From vision to action: Transforming the behavioral health system to work for people with low incomes

Nathaniel Z. Counts, JD
Nathaniel Z. Counts, JD
Senior Vice President, Behavioral Health Innovation, Mental Health America

There’s a troubling trend happening in the United States. Mental health problems are worsening, despite landmark policy victories in coverage for mental health services.

From 2011 to 2015, adolescent psychiatric emergency department use increased by 54%, with some of the largest increases among African American and Hispanic teens who face the greatest discrimination and need. We need a policy framework to solve the complex challenges to providing comprehensive mental health care to those who need it most.
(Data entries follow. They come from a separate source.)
(* ===== verification/SleepQSpec.v ===== *)
(** Properties of sleeping and waking: the sleep entries are reference counted by the
    threads that use them, every channel has at most one, no step touches a freed
    one, and a wakeup sent with the caller's lock held is not lost. *)
From stdpp Require Import relations.
From S2P Require Import Prelude SleepQ.
Import SleepQ.

Module SleepQSpec.

(** What a thread uses of the table: the channel and the entry. *)
Definition sleeping (p : pc) : option (Z * nat) :=
  match p with
  | P_wait ident se _ _ | P_waiting ident se _ _ | P_relock ident se _ _ | P_leave ident se _ _ =>
      Some (ident, se)
  | _ => None
  end.

(** The caller's lock, while the thread is in the call and has it. *)
Definition holds (p : pc) : option Z :=
  match p with
  | P_enter _ m _ _ | P_wait _ _ m _ | P_leave _ _ m _ => Some m
  | _ => None
  end.

Abbreviation uses := (list (option (Z * nat))).

(** The number of threads that use entry [se]. *)
Definition users (se : nat) (S : uses) : Z := count_if (fun o => bool_decide (snd <$> o = Some se)) S.

(** ** The table *)

Record table_ok (q : synch) : Prop := {
  tb_len : length (se_active q) = 64%nat;
  tb_in : ∀ p e, entries q !! p = Some e → ∃ b, se_active q !! SE_HASH (se_chan e) = Some b ∧ p ∈ b;
  tb_out : ∀ i b p, se_active q !! i = Some b → p ∈ b →
    ∃ e, entries q !! p = Some e ∧ SE_HASH (se_chan e) = i;
  tb_nodup : ∀ i b, se_active q !! i = Some b → NoDup b;
  tb_uniq : ∀ p e p' e', entries q !! p = Some e → entries q !! p' = Some e' →
    se_chan e = se_chan e' → p = p'
}.

(** The table and the threads that use it. *)
Record tab_inv (q : synch) (S : uses) : Prop := {
  ti_table : table_ok q;
  ti_count : ∀ p, match entries q !! p with
                  | Some e => se_waiters e = users p S ∧ 0 < users p S
                  | None => users p S = 0
                  end;
  ti_chan : ∀ t ident se, S !! t = Some (Some (ident, se)) →
    ∃ e, entries q !! se = Some e ∧ se_chan e = ident;
  ti_bound : Z.of_nat (length S) < 2 ^ 31
}.

Lemma SE_HASH_lt chan : (SE_HASH chan < 64)%nat.
Proof.
  unfold SE_HASH, se_hashmask. change 63 with (Z.ones 6). rewrite Z.land_ones by lia.
  pose proof (Z.mod_pos_bound chan (2 ^ 6)). lia.
Qed.

Lemma bucket_is q chan : table_ok q → is_Some (se_active q !! SE_HASH chan).
Proof. intros H. apply lookup_lt_is_Some_2. rewrite (tb_len q H). apply SE_HASH_lt. Qed.

Lemma se_find_spec chan q l :
  (∀ p, p ∈ l → is_Some (entries q !! p)) →
  ∃ o, se_find chan l q = Ok (o, q) ∧
    match o with
    | Some p => p ∈ l ∧ ∃ e, entries q !! p = Some e ∧ se_chan e = chan
    | None => ∀ p e, p ∈ l → entries q !! p = Some e → se_chan e ≠ chan
    end.
Proof.
  induction l as [| p l IH]; intros Hl; cbn [se_find].
  { exists None. split; [done |]. intros ? ? H. by apply not_elem_of_nil in H. }
  destruct (Hl p) as [e He]; [constructor |].
  erewrite M_bind_Ok by (unfold get_se; by rewrite He). cbn beta.
  destruct (Z.eqb_spec (se_chan e) chan) as [Ec | Hc].
  - exists (Some p). split; [done |]. split; [constructor | by eauto].
  - destruct IH as (o & E & Ho); [intros; apply Hl; by constructor |]. exists o. split; [done |].
    destruct o; [destruct Ho; split; [by constructor | done] |].
    intros p' e' [-> | Hp']%elem_of_cons He'; [by simplify_eq | by eapply Ho].
Qed.

(** The entry of a channel is found, and only that one. *)
Lemma se_lookup_spec q chan :
  table_ok q →
  ∃ o, se_lookup chan q = Ok (o, q) ∧
    match o with
    | Some p => ∃ e, entries q !! p = Some e ∧ se_chan e = chan
    | None => ∀ p e, entries q !! p = Some e → se_chan e ≠ chan
    end.
Proof.
  intros Ht. destruct (bucket_is q chan Ht) as [b Hb]. unfold se_lookup.
  erewrite M_bind_Ok by reflexivity. cbn beta. rewrite Hb.
  destruct (se_find_spec chan q b) as (o & E & Ho).
  { intros p Hp. destruct (tb_out q Ht _ _ _ Hb Hp) as (e & -> & _). done. }
  exists o. split; [done |]. destruct o; [by destruct Ho |]. intros p e He Hc.
  destruct (tb_in q Ht _ _ He) as (b' & Hb' & Hp). rewrite Hc, Hb in Hb'. simplify_eq. by eapply Ho.
Qed.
Fortunately, decades of advocacy have given us a solid foundation to build upon. The Mental Health Parity and Addiction Equity Act of 2009 and subsequent statutes prohibited health insurers from restricting mental health and substance misuse benefits more than they restrict other health benefits — a historic win for the rights of individuals and an important step toward healing from a long legacy of discrimination. At first the act motivated only surface-level change in benefit design, but now over a decade later, compliance appears to be slowly (perhaps very slowly) improving. The recent victory in the Wit v. United Behavioral Health case, which found that cost-based medical necessity criteria for mental health and substance use coverage violated parity when clinically-based criteria were used for other health conditions, demonstrates that there are some real possibilities for change as a result of implementation.
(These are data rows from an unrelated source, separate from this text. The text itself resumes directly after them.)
(* ===== verification/KThreadSpec.v ===== *)
(** Properties of kernel threads: what a created thread starts with, and the safety
    and completion of the stop protocol under every interleaving. *)
From stdpp Require Import relations.
From S2P Require Import Prelude KThread.
Import KThread.

Module KThreadSpec.

(** ** Creating *)

(** The structure of a thread that has just started. *)
Definition started (t : nat) (proc : Z) (env : startenv) : uinet_thread :=
  mk_utd proc true None (e_ticks env) (Z.quot (e_hz env) 2) TDP_KTHREAD (Some proc) (Z.of_nat t)
    (u8 (if e_cpuid env =? -1 then 0 else Z.rem (e_cpuid env) (e_ncpus env))).

(** The references to the credentials of [proc]. *)
Definition crefs (proc : Z) (w : kworld) : Z := default 0 (k_crefs w !! proc).

Lemma start_hook_ok t n u env w :
  k_tls w !! t = Some (Heap n) → k_utds w !! n = Some u → k_native w !! t = None →
  uinet_thread0 w ≠ Some (Heap n) →
  uinet_thread_start_hook t env w =
    Ok (tt, mk_kworld (delete n (k_utds w)) (<[t := started t (td_proc u) env]> (k_native w))
              (<[t := Native t]> (k_tls w)) (<[td_proc u := crefs (td_proc u) w + 1]> (k_crefs w))
              (uinet_thread0 w)).
Proof.
  intros Ht Hn Hnat H0. unfold uinet_thread_start_hook, uhi_tls_get.
  erewrite M_bind_Ok by reflexivity. cbn beta. rewrite Ht. do 2 (erewrite M_bind_Ok by reflexivity; cbn beta).
  rewrite bool_decide_false by congruence. cbn zeta.
  erewrite M_bind_Ok by (unfold get_utd; rewrite Hn; reflexivity). cbn beta.
  do 4 (erewrite M_bind_Ok by reflexivity; cbn beta zeta). cbn [negb].
  erewrite M_bind_Ok by (erewrite M_bind_Ok by reflexivity; reflexivity). unfold modify, native, crefs.
  cbn. rewrite Hnat, lookup_insert_eq, insert_insert_eq. done.
Qed.

(** [kthread_add] with a process (the kernel's own when none is named): when the host
    starts the thread, the call returns 0 and the thread's structure, which is the
    thread-local one, complete: no stop request, the time of its last check and the
    interval set, one more reference held on the process's credentials.  The
    structure allocated for the start is freed, and the end of the thread gives the
    reference back.  When there is no memory the call is refused; when the host
    refuses the thread, the call never returns. *)
Theorem kthread_add_starts (n t : nat) (proc : option Z) (proc0 : Z) (env : startenv) (w : kworld) (error : Z) :
  k_utds w !! n = None → k_native w !! t = None → uinet_thread0 w ≠ Some (Heap n) →
  let p := default proc0 proc in
  (∃ w', kthread_add (Some n) (Created t) proc proc0 env w = Ok ((0, Some (Native t)), w') ∧
     k_utds w' = k_utds w ∧ native t w' = started t p env ∧ crefs p w' = crefs p w + 1 ∧
     k_tls w' !! t = Some (Native t) ∧
     ∃ w'', uinet_thread_free (Native t) w' = Ok (tt, w'') ∧ crefs p w'' = crefs p w) ∧
  kthread_add None (Created t) proc proc0 env w = Ok ((ENOMEM, None), w) ∧
  kthread_add (Some n) (NotCreated error) proc proc0 env w = Fault Blocked.
Proof.
  intros Hn Ht H0 p. split; [| by split]. unfold kthread_add, uinet_thread_alloc.
  erewrite M_bind_Ok by (erewrite M_bind_Ok by reflexivity; reflexivity). cbn beta iota. fold p.
  set (w1 := set_utds _ w).
  assert (∃ w', pthread_start_routine t (Heap n) env w1 = Ok (Some (Native t), w') ∧
    k_utds w' = k_utds w ∧ native t w' = started t p env ∧ crefs p w' = crefs p w + 1 ∧
    k_tls w' !! t = Some (Native t)) as (w' & E & Hu & Hnat & Hcr & Htls).
  { unfold pthread_start_routine. erewrite M_bind_Ok by reflexivity. cbn beta.
    erewrite M_bind_Ok.
    2: { apply (start_hook_ok t n (set_proc p zero_utd)); cbn; [by rewrite lookup_insert_eq.. | done | done]. }
    eexists. split; [unfold uhi_tls_get, gets; cbn; by rewrite lookup_insert_eq |]. cbn.
    unfold native, crefs. cbn. rewrite !lookup_insert_eq, delete_insert_id by done. done. }
  erewrite M_bind_Ok by exact E. exists w'. split_and!; [done.. |].
  unfold uinet_thread_free. erewrite M_bind_Ok by reflexivity. cbn beta. rewrite Hnat. cbn [td_ready started negb].
  erewrite M_bind_Ok by reflexivity. eexists. split; [reflexivity |].
  unfold crefs in *. cbn. rewrite lookup_insert_eq. cbn. lia.
Qed.

(** ** Stopping *)

(** At the start nobody has asked the worker to stop. *)
Definition stop_start (tsr : nat) (c : Z) (y : stopsys) : Prop :=
  y_r y = R_start ∧ y_w y = W_run ∧ td_stop_req (s_td (y_st y)) = None ∧
  s_tsrs (y_st y) !! tsr = None ∧ td_stop_check_ticks (s_td (y_st y)) = c.

(** The request, its acknowledgement and the two threads. *)
Definition stop_inv (tsr : nat) (c : Z) (y : stopsys) : Prop :=
  let a := s_tsrs (y_st y) !! tsr in
  let req := td_stop_req (s_td (y_st y)) in
  let told := y_w y = W_run ∨ y_w y = W_stop ∨ y_w y = W_ack tsr in
  td_stop_check_ticks (s_td (y_st y)) = c ∧
  match y_r y with
  | R_start => a = None ∧ req = None ∧ y_w y = W_run
  | R_init => a = Some 0 ∧ req = None ∧ y_w y = W_run
  | R_test => req = Some tsr ∧ ((a = Some 0 ∧ told) ∨ (a = Some 1 ∧ y_w y = W_gone))
  | R_waiting => req = Some tsr ∧ a = Some 0 ∧ told
  | R_acked => a = Some 1 ∧ y_w y = W_gone
  | R_done => a = None ∧ y_w y = W_gone
  end.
Despite such progress, mental health is worsening over time by several metrics, including suicide rates and rates of adolescent depression and anxiety. No single explanation has emerged from research. Likely the answer lies in a complex interaction of changing socioeconomics, technology, politics, and awareness. It may be a decade before we are able to untangle the threads and really understand the problem, but the children growing up today and their families need action now that is both pragmatic and visionary, that builds on what works while seeking to change the paradigm. We also need to recognize the bidirectional relationship between mental health equity and socioeconomic mobility — that poverty exacerbates mental health problems and mental health problems exacerbate poverty — and we need to center economic justice in our approach to be effective in driving change.
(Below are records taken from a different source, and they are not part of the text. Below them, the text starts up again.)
(* ===== verification/LatProf.v ===== *)
(** The latency profiler (src/src/lib/liblatprof/latprof.c): a ring of the last
    timestamps and a report of them in order. *)
From S2P Require Import Prelude.

Module LatProf.

Definition YTS_NSEC_PER_SEC : Z := 1000 * 1000 * 1000.
Definition MAX_LP_ENTRY : Z := 1000.

Record t_latprof : Type := mk_lp { func_name : list Z; lp_ts : Z; lp_la : Z }.

(** [data], [count], [prev], [wrap] and [stop]. *)
Record latprof : Type := mk_latprof {
  lp_data : list t_latprof; lp_count : Z; lp_prev : Z; lp_wrap : Z; lp_stop : Z
}.

Definition latprof_init : latprof :=
  mk_latprof (replicate (Z.to_nat MAX_LP_ENTRY) (mk_lp [] 0 0)) 0 0 0 0.

(** The host's clock says [sec] and [nsec]; [snprintf] keeps 63 characters. *)
Definition store_timestamp (func : list Z) (sec nsec : Z) (s : latprof) : result latprof :=
  if lp_stop s =? 1 then Ok s
  else if Z.of_nat (length (lp_data s)) <=? lp_count s then Fault OutOfBounds
  else
    let ts := u64 (u64 (sec * YTS_NSEC_PER_SEC) + nsec) in
    let e := mk_lp (take 63 func) ts (u64 (ts - lp_prev s)) in
    let data := <[Z.to_nat (lp_count s) := e]> (lp_data s) in
    let count := u32 (lp_count s + 1) in
    if MAX_LP_ENTRY <=? count then Ok (mk_latprof data (count mod MAX_LP_ENTRY) ts 1 (lp_stop s))
    else Ok (mk_latprof data count ts (lp_wrap s) (lp_stop s)).

(** The entries it prints, in order. *)
Definition print_latprof (s : latprof) : list t_latprof * latprof :=
  let first := if negb (lp_wrap s =? 0) then drop (Z.to_nat (lp_count s)) (lp_data s) else [] in
  (first ++ take (Z.to_nat (lp_count s)) (lp_data s),
   mk_latprof (lp_data s) (lp_count s) (lp_prev s) (lp_wrap s) 1).

(** ** What it keeps *)

(** A sequence of calls: function, seconds, nanoseconds. *)
Abbreviation call := (list Z * Z * Z)%type.

Fixpoint store_all (l : list call) (s : latprof) : result latprof :=
  match l with
  | [] => Ok s
  | (f, sec, nsec) :: t => s' ← store_timestamp f sec nsec s; store_all t s'
  end.

Definition stamp (c : call) : Z := u64 (u64 (c.1.2 * YTS_NSEC_PER_SEC) + c.2).

(** The full history: every call with its time and the time since the one before. *)
Fixpoint history (prev : Z) (l : list call) : list t_latprof :=
  match l with
  | [] => []
  | c :: t => mk_lp (take 63 c.1.1) (stamp c) (u64 (stamp c - prev)) :: history (stamp c) t
  end.

Lemma length_history l : ∀ prev, length (history prev l) = length l.
Proof. induction l as [| c l IH]; intros prev; [done |]. cbn. by rewrite IH. Qed.

(** The ring holds the last entries of the history [H], the newest before [lp_count]. *)
Definition ring_of (H : list t_latprof) (s : latprof) : Prop :=
  let n := Z.of_nat (length H) in
  length (lp_data s) = 1000%nat ∧ lp_stop s = 0 ∧ lp_count s = n mod MAX_LP_ENTRY ∧
  lp_wrap s = b2z (MAX_LP_ENTRY <=? n) ∧
  ∀ k, n - MAX_LP_ENTRY <= Z.of_nat k < n → lp_data s !! Z.to_nat (Z.of_nat k mod MAX_LP_ENTRY) = H !! k.

Lemma ring_of_init : ring_of [] latprof_init.
Proof. split_and!; try done. cbn. lia. Qed.

Lemma mod_step n : 0 <= n →
  let c := n mod MAX_LP_ENTRY in
  (n + 1) mod MAX_LP_ENTRY = (if MAX_LP_ENTRY <=? c + 1 then (c + 1) mod MAX_LP_ENTRY else c + 1).
Proof.
  intros Hn c. pose proof (Z.mod_pos_bound n MAX_LP_ENTRY) as Hc. fold c in Hc. unfold MAX_LP_ENTRY in *.
  rewrite <- (Z.add_mod_idemp_l n 1) by lia. fold c. destruct (Z.leb_spec 1000 (c + 1)); [done |]. apply Z.mod_small. lia.
Qed.

(** Two places of the history less than a turn apart are in different slots. *)
Lemma slots_differ k n : 0 <= k → k < n → n - k < MAX_LP_ENTRY →
  Z.to_nat (k mod MAX_LP_ENTRY) ≠ Z.to_nat (n mod MAX_LP_ENTRY).
Proof.
  intros Hk Hlt Hd E. unfold MAX_LP_ENTRY in *. pose proof (Z.mod_pos_bound k 1000). pose proof (Z.mod_pos_bound n 1000).
  assert (k mod 1000 = n mod 1000) as E' by lia.
  pose proof (Z.div_mod k 1000). pose proof (Z.div_mod n 1000). nia.
Qed.

Lemma store_ring H s f sec nsec :
  ring_of H s → ∃ s', store_timestamp f sec nsec s = Ok s' ∧ lp_prev s' = stamp (f, sec, nsec) ∧
    ring_of (H ++ [mk_lp (take 63 f) (stamp (f, sec, nsec)) (u64 (stamp (f, sec, nsec) - lp_prev s))]) s'.
Proof.
  intros (Hl & Hs & Hc & Hw & Hd). unfold store_timestamp. rewrite Hs. change (0 =? 1) with false. cbv iota.
  set (n := Z.of_nat (length H)) in *. assert (0 <= n) as Hn by lia.
  pose proof (Z.mod_pos_bound n MAX_LP_ENTRY ltac:(done)) as Hb. rewrite <- Hc in Hb.
  rewrite (proj2 (Z.leb_gt _ _)) by (rewrite Hl; unfold MAX_LP_ENTRY in *; lia).
  rewrite (wrap_u_id 32 (lp_count s + 1)) by (unfold MAX_LP_ENTRY in *; lia). cbv zeta.
  change (u64 (u64 (sec * YTS_NSEC_PER_SEC) + nsec)) with (stamp (f, sec, nsec)).
  set (e := mk_lp _ _ _). pose proof (mod_step n Hn) as Hms. cbv zeta in Hms. rewrite <- Hc in Hms.
  assert (∀ c w, c = (n + 1) mod MAX_LP_ENTRY → w = b2z (MAX_LP_ENTRY <=? n + 1) →
    ring_of (H ++ [e]) (mk_latprof (<[Z.to_nat (lp_count s) := e]> (lp_data s)) c (stamp (f, sec, nsec)) w 0)) as Hring.
  { intros c w -> ->. unfold ring_of. rewrite length_app. cbn [length lp_data lp_stop lp_count lp_wrap].
    replace (Z.of_nat (length H + 1)) with (n + 1) by lia. split_and!; [by rewrite length_insert | done.. |].
    intros k Hk. rewrite Hc. destruct (decide (Z.of_nat k = n)) as [E | Hne].
    - rewrite E, list_lookup_insert_eq by (rewrite Hl; unfold MAX_LP_ENTRY in *; lia).
      rewrite lookup_app_r by lia. by replace (k - length H)%nat with 0%nat by lia.
    - rewrite list_lookup_insert_ne by (intros E; symmetry in E; revert E; apply slots_differ; lia).
      rewrite Hd by lia. by rewrite lookup_app_l by lia. }
  destruct (Z.leb_spec MAX_LP_ENTRY (lp_count s + 1)) as [Hfull | Hroom]; (eexists; split; [reflexivity |]); (split; [done |]);
    rewrite ?Hs; apply Hring; rewrite ?Hms; try done.
  - rewrite (proj2 (Z.leb_le _ _)); [done |]. unfold MAX_LP_ENTRY in *.
    pose proof (Z.mod_le n 1000). lia.
  - rewrite Hw. f_equal. destruct (Z.leb_spec MAX_LP_ENTRY n), (Z.leb_spec MAX_LP_ENTRY (n + 1)); try lia; try done.
    assert (n mod MAX_LP_ENTRY = n) by (apply Z.mod_small; lia). lia.
Qed.

Lemma store_all_ring l : ∀ H s, ring_of H s →
  ∃ s', store_all l s = Ok s' ∧ ring_of (H ++ history (lp_prev s) l) s'.
Proof.
  induction l as [| [[f sec] nsec] l IH]; intros H s HR; cbn [store_all history].
  { exists s. by rewrite app_nil_r. }
  destruct (store_ring H s f sec nsec HR) as (s1 & E1 & Hp & HR1).
  destruct (IH _ s1 HR1) as (s2 & E2 & HR2). exists s2. rewrite E1. split; [exact E2 |].
  rewrite Hp, <- app_assoc in HR2. exact HR2.
Qed.

Lemma print_ring H s : ring_of H s → (print_latprof s).1 = drop (length H - 1000) H.
Proof.
  intros (Hl & Hs & Hc & Hw & Hd). set (n := Z.of_nat (length H)) in *.
  pose proof (Z.mod_pos_bound n MAX_LP_ENTRY ltac:(done)) as Hb. rewrite <- Hc in Hb.
  unfold print_latprof. rewrite Hw. destruct (Z.leb_spec MAX_LP_ENTRY n) as [Hfull | Hroom]; cbn [b2z negb fst];
    unfold MAX_LP_ENTRY in *; cbn [Z.eqb negb].
  - apply (list_eq_same_length _ _ 1000); [by rewrite length_drop; lia | rewrite length_app, length_take, length_drop; lia |].
    intros i x y Hi Hx Hy. rewrite lookup_drop in Hy. rewrite <- Hd in Hy by lia.
    assert (Z.to_nat (Z.of_nat (length H - 1000 + i) mod 1000) = Z.to_nat ((lp_count s + Z.of_nat i) mod 1000)) as E.
    { f_equal. rewrite Hc, Z.add_mod_idemp_l by lia. replace (Z.of_nat (length H - 1000 + i)) with (n + Z.of_nat i + (-1) * 1000) by lia.
      by rewrite Z.mod_add by lia. }
    rewrite E in Hy. destruct (decide (lp_count s + Z.of_nat i < 1000)) as [Hlt | Hge].
    + rewrite Z.mod_small in Hy by lia. rewrite lookup_app_l, lookup_drop in Hx by (rewrite length_drop; lia).
      replace (Z.to_nat (lp_count s) + i)%nat with (Z.to_nat (lp_count s + Z.of_nat i)) in Hx by lia. congruence.
    + replace (lp_count s + Z.of_nat i) with (lp_count s + Z.of_nat i - 1000 + 1 * 1000) in Hy by lia.
      rewrite Z.mod_add, Z.mod_small in Hy by lia.
      rewrite lookup_app_r, length_drop, lookup_take_lt in Hx by (rewrite ?length_drop; lia).
      replace (i - (length (lp_data s) - Z.to_nat (lp_count s)))%nat with (Z.to_nat (lp_count s + Z.of_nat i - 1000)) in Hx by lia.
      congruence.
  - replace (length H - 1000)%nat with 0%nat by lia. rewrite drop_0. cbn [app].
    assert (lp_count s = n) as En by (rewrite Hc; apply Z.mod_small; lia).
    apply (list_eq_same_length _ _ (length H)); [done | rewrite length_take; lia |].
    intros i x y Hi Hx Hy. rewrite lookup_take_lt in Hx by lia. rewrite <- Hd, Z.mod_small, Nat2Z.id in Hy by lia. congruence.
Qed.

(** However many times [store_timestamp] was called, [print_latprof] prints the
    last thousand calls, or all when there were fewer, oldest first, each with its
    time in nanoseconds and the time since the call before it. *)
Theorem print_latprof_last (l : list call) :
  ∃ s, store_all l latprof_init = Ok s ∧ (print_latprof s).1 = drop (length l - 1000) (history 0 l).
Proof.
  destruct (store_all_ring l [] latprof_init ring_of_init) as (s & E & HR). exists s. split; [done |].
  cbn [app lp_prev latprof_init] in HR. by rewrite (print_ring _ _ HR), length_history.
Qed.

End LatProf.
A new report that Mental Health America co-produced with the Georgetown Center on Poverty and Inequality, with funding from Kaiser Permanente, begins to lay out such a plan.

Reimagining Behavioral HealthReimagining Behavioral Health: A New Vision for Whole-Family, Whole-Community Behavioral Health synthesizes findings from dozens of policy experts across sectors and published evidence from across disciplines to propose an agenda for policy reform that would lead to meaningful, population-level improvements in the behavioral health of low-income children and families.

The recommendations start with those that are more incremental and reactive but nonetheless necessary, move to those that continue to advance our solid foundation of progress in parity and other areas, and finally offer credible policy approaches to tackling some of the most complex technological, social, political, and economic issues driving behavioral health problems for low-income families. The recommendations engage almost every sector imaginable — from health care to education to urban planning — in being part of a positive change and focus particularly on those populations who are often glossed over in policy recommendations, such as sexual, cultural, or linguistic minorities. We hope that these recommendations can catalyze immediate action while serving as a guide for policy-making for years to come.

At Mental Health America, we immediately began to translate our findings into action. The report informed our advocacy with Senator Capito and Senator Durbin’s Resilience Investment, Support, and Expansion (RISE) from Trauma Act, and gave us direction for several other legislative proposals under development. In collaboration with the dozens of other national organizations from all different sectors who lent their expertise to the report, we hope that many of the recommendations will become law. Mental health and its inextricable link to economic justice can be addressed through policy, and the need for the kinds of changes outlined in the report has never been more critical.